Nell’ottica di Gesù, gli emarginati diventano più figli dei figli, poiché essi conoscono la loro miseria di fronte a Dio, al contrario di chi si fa forte della Legge, che in virtù di essa si crede un giusto e si mette sullo stesso piano di Dio. Il monte degli Ulivi ribalta la prospettiva perché Gesù è il nuovo Adamo (Rm 5, 12-19) e il monte diventa dunque il nuovo Eden. Il nuovo Paradiso Terrestre è infatti la morte, perché è attraverso la morte, una morte di croce (Fil 2, 8), che si giunge nel Paradiso Celeste.

La provocazione di Gesù

Sono proprio queste le persone che incontriamo in questo passo del Vangelo: quelle che si fanno forti della Legge, forti e giuste come Dio. La loro boria si legge tutta in queste parole: “Dicevano questo per metterlo alla prova e per avere motivo di accusarlo”. Loro non desiderano confrontarsi con Gesù. Non desiderano capire. Si è spento del tutto il loro desiderio. Chi prende la Legge di Dio e la usa come strumento punitivo, e non riconciliativo, vede morire il proprio desiderio. Smette di desiderare del tutto, in primis di desiderare Dio.

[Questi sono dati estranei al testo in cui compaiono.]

(** Alice answers q1 one second into the countdown. *)
Lemma accepted_answer_is_stored_witness :
  exists s',
    reg_get "T1"
      (tournamentState
         (fst (fst (handleTournamentAnswer scorer 3000 "sock_a" "T1" "q1"
                      (pick 2 2900) w_started)))) = Some s'
    /\ answer_of s' "alice" "q1" = Some (pick 2 2900)
    /\ (forall j' q', (j', q') <> ("alice", "q1") ->
          answer_of s' j' q' = answer_of (session w_started) j' q')
    /\ (forall j', j' <> "alice" ->
          participants s' !! j' = participants (session w_started) !! j').
Proof.
  assert (resolve "T1" "sock_a" (tournamentState w_started)
          = Some ("T1", session w_started, "alice")) as R by (vm_compute; reflexivity).
  assert (snd (handleTournamentAnswer scorer 3000 "sock_a" "T1" "q1" (pick 2 2900)
                 w_started) = Accepted) as O by (vm_compute; reflexivity).
  exact (accepted_answer_is_stored scorer 3000 "sock_a" "T1" "q1" (pick 2 2900)
           w_started "T1" "alice" (session w_started) R O).
Defined.


Lemma answer_stats_are_percentages_witness :
  Forall is_percentage (fst (answer_stats q1 "q1" stored)).
Proof.
  apply (answer_stats_are_percentages q1 "q1" stored).
  intros j per_q a H1 H2. unfold stored in H1.
  apply lookup_singleton_Some in H1 as [_ <-].
  apply lookup_singleton_Some in H2 as [_ <-].
  unfold selects_once, ticked. cbn [answerIdx].
  apply NoDup_cons. split; [|apply NoDup_singleton].
  intros H. apply list_elem_of_singleton in H. discriminate.
Defined.

(** The target uid wins over the index. *)
Lemma setQuestion_by_uid_witness :
  let '(w', evs) := triggerTournamentQuestion "T1" (At 0) None None (Some "q2") w0 in
  let time := temps_or_default q2 in
  exists s',
    reg_get "T1" (tournamentState w') = Some s'
    /\ currentQuestionUid s' = Some "q2"
    /\ currentQuestionDuration s' = Some time
    /\ evs = [send_question "T1" q2 (findIndex (Some "q2") [q1; q2])
                (length [q1; q2]) time None].
Proof.
  assert (reg_get "T1" (tournamentState w0) = Some fresh) as G
    by (vm_compute; reflexivity).
  assert (questions fresh = Some [q1; q2]) as Q by (vm_compute; reflexivity).
  assert (truthy_str (Some "q2") = true) as T by (vm_compute; reflexivity).
  assert (find_question (Some "q2") [q1; q2] = Some q2) as F
    by (vm_compute; reflexivity).
  exact (setQuestion_by_uid "T1" (At 0) None None (Some "q2") w0 fresh [q1; q2] q2
           G Q T F).
Defined.

Lemma setQuestion_by_index_witness :
  let '(w', evs) := triggerTournamentQuestion "T1" (At 1) None None None w0 in
  let time := temps_or_default q2 in
  exists s',
    reg_get "T1" (tournamentState w') = Some s'
    /\ currentQuestionUid s' = Some (uid q2)
    /\ currentQuestionDuration s' = Some time
    /\ evs = [send_question "T1" q2 (Some 1) (length [q1; q2]) time None].
Proof.
  assert (reg_get "T1" (tournamentState w0) = Some fresh) as G
    by (vm_compute; reflexivity).
  assert (questions fresh = Some [q1; q2]) as Q by (vm_compute; reflexivity).
  assert (truthy_str None = false) as T by (vm_compute; reflexivity).
  assert (0 <= 1) as P by lia.
  assert (nth_error [q1; q2] (Z.to_nat 1) = Some q2) as N by (vm_compute; reflexivity).
  exact (setQuestion_by_index "T1" 1 None None None w0 fresh [q1; q2] q2 G Q T P N).
Defined.

(** An explicit [null], nothing at all, and -1 as index on the fresh session,
    which has two questions. *)
Lemma setQuestion_negative_index_witness :
  let after :=
    (mkWorld (reg_set "T1" (set_currentQuestionUid None
                              (set_linkedQuizId (Some "quiz-7") fresh))
                (tournamentState w0)) (loop w0), @nil Event) in
  triggerTournamentQuestion "T1" NullIndex (Some "quiz-7") None None w0 = after
  /\ triggerTournamentQuestion "T1" NoIndex (Some "quiz-7") None None w0 = after
  /\ triggerTournamentQuestion "T1" (At (-1)) (Some "quiz-7") None None w0 = after.
Proof.
  assert (reg_get "T1" (tournamentState w0) = Some fresh) as G
    by (vm_compute; reflexivity).
  assert (questions fresh = Some [q1; q2]) as Q by (vm_compute; reflexivity).
  assert (truthy_str None = false) as T by (vm_compute; reflexivity).
  assert (NullIndex = NoIndex
          \/ (NullIndex = NullIndex /\ [q1; q2] <> [])
          \/ exists i, NullIndex = At i /\ i < 0) as I1
    by (right; left; split; [reflexivity|discriminate]).
  assert (NoIndex = NoIndex
          \/ (NoIndex = NullIndex /\ [q1; q2] <> [])
          \/ exists i, NoIndex = At i /\ i < 0) as I2
    by (left; reflexivity).
  assert (At (-1) = NoIndex
          \/ (At (-1) = NullIndex /\ [q1; q2] <> [])
          \/ exists i, At (-1) = At i /\ i < 0) as I3
    by (right; right; exists (-1); split; [reflexivity|lia]).
  cbv zeta. split; [|split].
  - exact (proj1 (setQuestion_negative_index "T1" NullIndex (Some "quiz-7") None None w0
                    fresh [q1; q2] G Q T) I1).
  - exact (proj1 (setQuestion_negative_index "T1" NoIndex (Some "quiz-7") None None w0
                    fresh [q1; q2] G Q T) I2).
  - exact (proj1 (setQuestion_negative_index "T1" (At (-1)) (Some "quiz-7") None None w0
                    fresh [q1; q2] G Q T) I3).
Defined.

(** Stopping the started countdown. *)
Lemma stop_effect_witness :
  let '(w', evs) := triggerTournamentTimerSet 4000 "T1" (Some (ofZ 0)) false w_started in
  exists s',
    reg_get "T1" (tournamentState w') = Some s'
    /\ timers_cancelled (session w_started) s' (loop w')
    /\ stopped s' = true /\ paused s' = false
    /\ currentQuestionDuration s' = Some (ofZ 0)
    /\ pausedRemainingTime s' = None /\ pausedAt s' = None
    /\ currentQuestionUid s' = currentQuestionUid (session w_started)
    /\ questionStart s' = questionStart (session w_started)
    /\ answers s' = answers (session w_started)
    /\ participants s' = participants (session w_started)
    /\ evs = Emit (live "T1") (tournament_set_timer (ofZ 0) "stopped")
               :: stop_mirror 4000 s'
    /\ (truthy_str (linkedQuizId (session w_started)) = false ->
        stop_mirror 4000 s' = []).
Proof.
  assert (isDiffered (session w_started) = false) as D by (vm_compute; reflexivity).
  assert (stopped (session w_started) = false) as S by (vm_compute; reflexivity).
  assert (is_zero (ofZ 0) = true) as Z0 by (vm_compute; reflexivity).
  exact (stop_effect 4000 "T1" (ofZ 0) false w_started (session w_started)
           session_started D S Z0).
Defined.
Lemma strip_suffix_spec (t s a : string) :
  strip_suffix t s = Some a ↔ s = a +:+ t.
Proof.
  revert a. induction s as [| c s IH]; intros a; cbn [strip_suffix].
  - destruct (String.eqb EmptyString t) eqn:E.
    + apply String.eqb_eq in E as <-.
      split; [intros [= <-]; reflexivity |].
      destruct a; [reflexivity | discriminate].
    + apply String.eqb_neq in E.
      split; [discriminate |].
      destruct a; [intros Hs; now destruct E | discriminate].
  - destruct (String.eqb (String c s) t) eqn:E.
    + apply String.eqb_eq in E as <-.
      split; [intros [= <-]; reflexivity |].
      intros Hs. f_equal. symmetry.
      apply (append_inj_r a EmptyString (String c s)). symmetry. exact Hs.
    + apply String.eqb_neq in E. destruct a as [| x a].
      * split; [| intros Hs; now destruct E].
        destruct (strip_suffix t s); discriminate.
      * rewrite append_cons. specialize (IH a).
        destruct (strip_suffix t s) as [a' |]; simpl.
        -- split.
           ++ intros [= -> ->]. f_equal. now apply IH.
           ++ intros [= -> Hs]. do 2 f_equal.
              apply (inj Some). now apply IH.
        -- split; [discriminate |].
           intros [= -> Hs]. apply IH in Hs. discriminate Hs.
Qed.

Lemma between_spec (p t x : string) :
  between p t (p +:+ x +:+ t) = Some x.
Proof.
  unfold between.
  rewrite (proj2 (strip_prefix_spec p _ (x +:+ t)) eq_refl). simpl.
  now apply strip_suffix_spec.
Qed.

#[local] Instance match_option_dec {A} (P : A → Prop)
    `{∀ x, Decision (P x)} (mx : option A) :
  Decision (match mx with Some x => P x | None => True end).
Proof. destruct mx; apply _. Defined.

(** A property of the message type of every key of the shape
    [p +:+ tag +:+ t], checked on the entries of the table. *)
Lemma prune_event_name_by_shape (p t : string) (P : string → Prop)
    `{∀ x, Decision (P x)} :
  map_Forall
    (λ k _, match between p t k with Some x => P x | None => True end)
    prune_event_name →
  ∀ x, is_Some (prune_event_name !! (p +:+ x +:+ t)) → P x.
Proof.
  intros Hall x [v Hv]. specialize (Hall _ _ Hv). simpl in Hall.
  now rewrite between_spec in Hall.
Qed.

Lemma prune_event_name_getitem_Ok (e v : string) (g g' : globals) :
  prune_event_name_getitem e g = (Ok v, g') →
  g_prune_event_name g !! e = Some v.
Proof.
  unfold prune_event_name_getitem, dict_getitem.
  unfold mbind, M_bind, Py.bind, get.
  destruct (g_prune_event_name g !! e); [| discriminate].
  intros Heq. apply (f_equal fst) in Heq. apply Ok_inj in Heq.
  now rewrite Heq.
Qed.

(** No short tag is itself a key: the lookup of the result of a lookup
    raises [KeyError], so the table cannot be applied twice to a name. *)
Theorem prune_event_name_getitem_twice (k v : string) :
  prune_event_name_getitem k initial_globals = (Ok v, initial_globals) →
  prune_event_name_getitem v initial_globals
  = (Raise (KeyError v), initial_globals).
Proof.
  intros Hk. apply prune_event_name_getitem_Ok in Hk.
  apply prune_event_name_getitem_None.
  change (g_prune_event_name initial_globals) with prune_event_name in *.
  assert (Hall : map_Forall (λ _ v : string, prune_event_name !! v = None)
                   prune_event_name) by compute_done.
  exact (Hall k v Hk).
Qed.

Il motivo credo che sia questo: se ti senti un giusto, sarai pieno di te, e nel pieno dell’egoismo, dell’insuperbimento dell’io, non potrai mai accogliere qualcosa che viene de-sidera, dalle stelle, dal cielo, cioè dall’eterno, da Dio. Gesù è colui che compie il desiderio umano appunto perché viene de-sidera, dal cielo eterno, da Dio, poiché è egli stesso Dio. Ma come si può compiere qualcosa che non ha nemmeno un punto di inizio? Gesù può risuscitare i morti del corpo, non i morti dello spirito. Contro la chiusura allo Spirito Santo egli non può nulla perché si tratta di una libera scelta dell’uomo. Questo è il famoso peccato contro lo Spirito Santo (Mt 12, 31-32), che non può essere perdonato perché non chiede perdono, e non chiede perdono perché non ritiene di averne bisogno.
Per questo motivo Gesù li provoca mettendosi a scrivere in terra e dicendo loro: “Chi di voi è senza peccato, getti per primo la pietra contro di lei”. La provocazione è l’unica arma che Gesù ha contro la chiusura del cuore. Quello che cerca di fare non è tentare di farli arrabbiare: quando si provoca talvolta lo si fa appunto per provocare una reazione rabbiosa e violenta. Al contrario, Gesù provoca per suscitare lo spirito e calmare gli animi. Lo fa tramite un’azione insolita e inspiegabile, lo scrivere in terra, e invitando i presenti a colpire per primi la donna nel caso in cui, guardandosi dentro, ci si fosse trovati senza peccato.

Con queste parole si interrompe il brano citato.